#### Task objective
Look through the material below and copy exactly the lines from the line with "unfold div_ceil, PAGE_SIZE." to the line with "wp (collect_pages env", those two lines included.

------ Available data

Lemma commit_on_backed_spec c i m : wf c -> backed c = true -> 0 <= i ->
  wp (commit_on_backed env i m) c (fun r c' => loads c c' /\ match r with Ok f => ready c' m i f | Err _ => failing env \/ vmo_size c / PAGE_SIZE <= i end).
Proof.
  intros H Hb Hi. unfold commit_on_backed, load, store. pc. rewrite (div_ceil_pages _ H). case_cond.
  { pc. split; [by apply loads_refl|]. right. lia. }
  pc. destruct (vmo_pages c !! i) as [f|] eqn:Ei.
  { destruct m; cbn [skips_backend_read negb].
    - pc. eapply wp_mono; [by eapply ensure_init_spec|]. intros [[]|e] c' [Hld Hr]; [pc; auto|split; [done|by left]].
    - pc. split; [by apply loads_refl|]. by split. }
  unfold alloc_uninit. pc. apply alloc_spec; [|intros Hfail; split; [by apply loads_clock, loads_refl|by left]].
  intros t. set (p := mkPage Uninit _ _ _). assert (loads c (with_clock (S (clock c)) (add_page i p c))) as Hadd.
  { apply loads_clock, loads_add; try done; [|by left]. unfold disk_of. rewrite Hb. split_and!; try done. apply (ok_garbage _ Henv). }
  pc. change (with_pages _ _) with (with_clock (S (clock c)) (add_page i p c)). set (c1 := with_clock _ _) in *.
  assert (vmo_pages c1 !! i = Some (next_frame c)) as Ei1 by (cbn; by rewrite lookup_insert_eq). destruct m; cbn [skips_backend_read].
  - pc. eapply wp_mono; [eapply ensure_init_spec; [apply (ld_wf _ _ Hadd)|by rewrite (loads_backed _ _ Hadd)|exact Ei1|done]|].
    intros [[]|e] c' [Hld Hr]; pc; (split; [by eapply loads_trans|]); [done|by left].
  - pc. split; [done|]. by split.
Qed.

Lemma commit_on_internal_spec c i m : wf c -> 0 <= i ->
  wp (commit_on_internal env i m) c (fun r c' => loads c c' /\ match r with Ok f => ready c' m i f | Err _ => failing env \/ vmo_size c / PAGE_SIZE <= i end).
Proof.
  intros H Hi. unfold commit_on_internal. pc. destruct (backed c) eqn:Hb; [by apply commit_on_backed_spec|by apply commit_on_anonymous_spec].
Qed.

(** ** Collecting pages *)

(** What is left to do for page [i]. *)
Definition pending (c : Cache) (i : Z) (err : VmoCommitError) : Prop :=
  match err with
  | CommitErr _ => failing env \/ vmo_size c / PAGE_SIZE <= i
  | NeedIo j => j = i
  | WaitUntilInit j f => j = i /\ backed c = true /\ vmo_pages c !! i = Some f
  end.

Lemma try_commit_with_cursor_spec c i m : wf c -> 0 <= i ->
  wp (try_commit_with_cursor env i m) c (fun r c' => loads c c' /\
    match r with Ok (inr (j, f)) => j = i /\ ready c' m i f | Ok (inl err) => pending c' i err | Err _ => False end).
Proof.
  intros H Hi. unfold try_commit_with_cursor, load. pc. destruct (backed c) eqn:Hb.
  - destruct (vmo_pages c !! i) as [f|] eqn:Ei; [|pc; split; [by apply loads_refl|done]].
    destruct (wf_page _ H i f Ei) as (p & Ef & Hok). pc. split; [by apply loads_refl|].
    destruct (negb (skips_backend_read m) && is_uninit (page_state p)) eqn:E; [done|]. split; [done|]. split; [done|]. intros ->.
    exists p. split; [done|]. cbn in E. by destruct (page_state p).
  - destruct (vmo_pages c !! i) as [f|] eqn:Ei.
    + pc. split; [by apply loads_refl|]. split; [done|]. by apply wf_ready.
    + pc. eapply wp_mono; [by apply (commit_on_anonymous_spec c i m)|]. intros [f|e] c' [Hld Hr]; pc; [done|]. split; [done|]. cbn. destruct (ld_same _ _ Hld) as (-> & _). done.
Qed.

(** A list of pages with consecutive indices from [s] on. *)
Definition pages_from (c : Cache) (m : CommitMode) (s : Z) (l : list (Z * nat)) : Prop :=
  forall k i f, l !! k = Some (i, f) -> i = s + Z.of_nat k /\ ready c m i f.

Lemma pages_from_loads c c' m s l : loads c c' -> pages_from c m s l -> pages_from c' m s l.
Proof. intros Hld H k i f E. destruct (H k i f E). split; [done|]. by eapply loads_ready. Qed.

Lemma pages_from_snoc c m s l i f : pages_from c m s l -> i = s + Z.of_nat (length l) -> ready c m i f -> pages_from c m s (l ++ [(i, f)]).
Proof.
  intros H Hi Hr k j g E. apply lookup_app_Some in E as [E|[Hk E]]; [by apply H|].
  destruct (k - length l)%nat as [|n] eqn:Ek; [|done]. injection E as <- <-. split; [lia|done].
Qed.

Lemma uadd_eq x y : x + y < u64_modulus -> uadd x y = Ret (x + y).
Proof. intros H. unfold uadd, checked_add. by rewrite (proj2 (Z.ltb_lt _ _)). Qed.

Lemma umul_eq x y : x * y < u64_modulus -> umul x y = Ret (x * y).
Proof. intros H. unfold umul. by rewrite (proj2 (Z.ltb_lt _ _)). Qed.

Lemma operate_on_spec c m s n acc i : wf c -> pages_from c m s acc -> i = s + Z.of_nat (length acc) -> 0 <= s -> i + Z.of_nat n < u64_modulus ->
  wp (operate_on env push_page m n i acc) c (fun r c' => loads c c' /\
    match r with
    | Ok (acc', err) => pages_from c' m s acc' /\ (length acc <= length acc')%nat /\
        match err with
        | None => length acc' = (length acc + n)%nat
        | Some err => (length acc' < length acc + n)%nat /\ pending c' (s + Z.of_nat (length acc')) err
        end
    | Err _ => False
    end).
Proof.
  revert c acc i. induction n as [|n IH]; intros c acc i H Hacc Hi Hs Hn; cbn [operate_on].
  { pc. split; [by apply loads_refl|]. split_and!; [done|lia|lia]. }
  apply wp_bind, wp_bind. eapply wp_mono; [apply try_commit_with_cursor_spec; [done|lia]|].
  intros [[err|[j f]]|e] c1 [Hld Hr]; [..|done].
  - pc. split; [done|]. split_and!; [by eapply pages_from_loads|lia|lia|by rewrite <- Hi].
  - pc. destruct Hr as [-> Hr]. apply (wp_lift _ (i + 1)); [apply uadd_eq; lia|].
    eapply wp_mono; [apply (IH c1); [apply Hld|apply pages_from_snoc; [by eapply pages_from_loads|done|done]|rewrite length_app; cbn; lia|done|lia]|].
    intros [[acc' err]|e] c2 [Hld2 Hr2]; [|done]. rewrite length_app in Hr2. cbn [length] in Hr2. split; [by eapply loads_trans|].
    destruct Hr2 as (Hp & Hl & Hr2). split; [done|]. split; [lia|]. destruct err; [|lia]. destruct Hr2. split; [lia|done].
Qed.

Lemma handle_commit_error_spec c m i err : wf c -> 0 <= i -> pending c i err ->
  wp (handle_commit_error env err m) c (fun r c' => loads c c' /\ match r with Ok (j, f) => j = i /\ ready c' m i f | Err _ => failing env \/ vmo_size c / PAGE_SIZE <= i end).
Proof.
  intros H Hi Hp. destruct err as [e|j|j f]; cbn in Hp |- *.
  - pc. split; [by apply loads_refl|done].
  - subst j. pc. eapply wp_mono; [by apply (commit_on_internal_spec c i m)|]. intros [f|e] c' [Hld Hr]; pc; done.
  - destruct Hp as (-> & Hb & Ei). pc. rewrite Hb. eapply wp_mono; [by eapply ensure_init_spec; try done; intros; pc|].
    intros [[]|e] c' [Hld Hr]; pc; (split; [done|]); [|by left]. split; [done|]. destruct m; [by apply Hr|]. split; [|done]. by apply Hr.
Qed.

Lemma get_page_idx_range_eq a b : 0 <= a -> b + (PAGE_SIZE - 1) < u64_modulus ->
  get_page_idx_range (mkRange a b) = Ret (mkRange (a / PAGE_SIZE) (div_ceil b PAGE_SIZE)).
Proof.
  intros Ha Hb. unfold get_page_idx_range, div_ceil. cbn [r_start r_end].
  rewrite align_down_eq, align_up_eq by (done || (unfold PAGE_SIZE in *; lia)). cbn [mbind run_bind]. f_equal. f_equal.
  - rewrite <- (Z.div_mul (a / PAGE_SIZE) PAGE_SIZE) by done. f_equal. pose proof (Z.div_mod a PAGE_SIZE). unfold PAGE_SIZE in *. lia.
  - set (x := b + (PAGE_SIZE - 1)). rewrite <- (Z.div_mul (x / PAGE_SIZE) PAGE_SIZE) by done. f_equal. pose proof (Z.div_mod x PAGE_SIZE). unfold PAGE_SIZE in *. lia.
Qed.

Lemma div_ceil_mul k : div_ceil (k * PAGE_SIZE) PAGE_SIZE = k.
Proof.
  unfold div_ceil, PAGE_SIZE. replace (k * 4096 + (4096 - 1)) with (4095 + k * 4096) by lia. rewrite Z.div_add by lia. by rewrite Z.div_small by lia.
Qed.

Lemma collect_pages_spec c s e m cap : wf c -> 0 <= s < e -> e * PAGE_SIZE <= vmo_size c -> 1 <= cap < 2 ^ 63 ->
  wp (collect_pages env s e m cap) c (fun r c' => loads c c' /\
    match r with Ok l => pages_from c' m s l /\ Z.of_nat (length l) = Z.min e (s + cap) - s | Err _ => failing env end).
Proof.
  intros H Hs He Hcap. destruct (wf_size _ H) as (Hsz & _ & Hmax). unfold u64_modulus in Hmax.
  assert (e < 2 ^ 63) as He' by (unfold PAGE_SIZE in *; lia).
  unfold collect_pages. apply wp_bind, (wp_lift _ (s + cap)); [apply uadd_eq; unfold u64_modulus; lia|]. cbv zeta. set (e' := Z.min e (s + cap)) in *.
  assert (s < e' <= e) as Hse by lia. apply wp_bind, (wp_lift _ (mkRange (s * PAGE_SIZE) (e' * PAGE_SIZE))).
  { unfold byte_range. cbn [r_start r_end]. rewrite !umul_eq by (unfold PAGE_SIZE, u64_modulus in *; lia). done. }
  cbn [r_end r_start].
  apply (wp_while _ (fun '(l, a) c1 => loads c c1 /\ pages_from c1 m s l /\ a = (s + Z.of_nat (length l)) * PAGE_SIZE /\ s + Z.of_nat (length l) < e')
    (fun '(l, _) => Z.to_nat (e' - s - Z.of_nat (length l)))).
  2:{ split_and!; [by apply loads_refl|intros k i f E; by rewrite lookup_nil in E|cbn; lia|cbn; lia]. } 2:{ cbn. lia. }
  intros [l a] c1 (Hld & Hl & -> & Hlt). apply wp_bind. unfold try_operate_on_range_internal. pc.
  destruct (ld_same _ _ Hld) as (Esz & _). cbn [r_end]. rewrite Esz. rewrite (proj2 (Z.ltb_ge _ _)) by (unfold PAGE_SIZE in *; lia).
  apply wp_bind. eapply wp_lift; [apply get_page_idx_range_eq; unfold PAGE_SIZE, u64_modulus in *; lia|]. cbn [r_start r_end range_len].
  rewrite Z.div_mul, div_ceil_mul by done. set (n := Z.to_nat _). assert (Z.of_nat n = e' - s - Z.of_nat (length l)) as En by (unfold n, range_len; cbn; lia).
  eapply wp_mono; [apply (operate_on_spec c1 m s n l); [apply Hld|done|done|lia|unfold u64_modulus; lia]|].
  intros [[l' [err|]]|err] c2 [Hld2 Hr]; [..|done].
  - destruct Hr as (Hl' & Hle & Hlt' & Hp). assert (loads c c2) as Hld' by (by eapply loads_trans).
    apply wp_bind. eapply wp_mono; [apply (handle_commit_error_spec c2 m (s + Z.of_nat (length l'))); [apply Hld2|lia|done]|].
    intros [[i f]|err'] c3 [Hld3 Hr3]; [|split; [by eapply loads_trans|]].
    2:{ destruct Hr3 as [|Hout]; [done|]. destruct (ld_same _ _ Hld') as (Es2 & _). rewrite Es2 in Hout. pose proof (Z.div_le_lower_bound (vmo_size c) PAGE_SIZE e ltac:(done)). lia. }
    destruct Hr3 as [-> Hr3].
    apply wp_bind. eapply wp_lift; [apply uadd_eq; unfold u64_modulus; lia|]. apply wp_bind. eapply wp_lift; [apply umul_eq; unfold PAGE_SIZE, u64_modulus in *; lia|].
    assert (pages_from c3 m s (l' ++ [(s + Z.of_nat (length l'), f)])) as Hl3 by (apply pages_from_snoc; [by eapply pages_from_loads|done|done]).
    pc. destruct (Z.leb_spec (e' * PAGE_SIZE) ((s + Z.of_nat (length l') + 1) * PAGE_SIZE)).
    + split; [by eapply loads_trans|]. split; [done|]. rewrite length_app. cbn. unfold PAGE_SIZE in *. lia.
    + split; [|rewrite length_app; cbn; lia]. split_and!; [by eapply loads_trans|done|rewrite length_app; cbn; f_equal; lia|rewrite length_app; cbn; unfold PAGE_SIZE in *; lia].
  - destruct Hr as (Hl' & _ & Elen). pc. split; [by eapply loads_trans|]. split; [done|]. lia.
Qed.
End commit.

------------

#### Written answer
  unfold div_ceil, PAGE_SIZE. replace (k * 4096 + (4096 - 1)) with (4095 + k * 4096) by lia. rewrite Z.div_add by lia. by rewrite Z.div_small by lia.
Qed.

Lemma collect_pages_spec c s e m cap : wf c -> 0 <= s < e -> e * PAGE_SIZE <= vmo_size c -> 1 <= cap < 2 ^ 63 ->
  wp (collect_pages env s e m cap) c (fun r c' => loads c c' /\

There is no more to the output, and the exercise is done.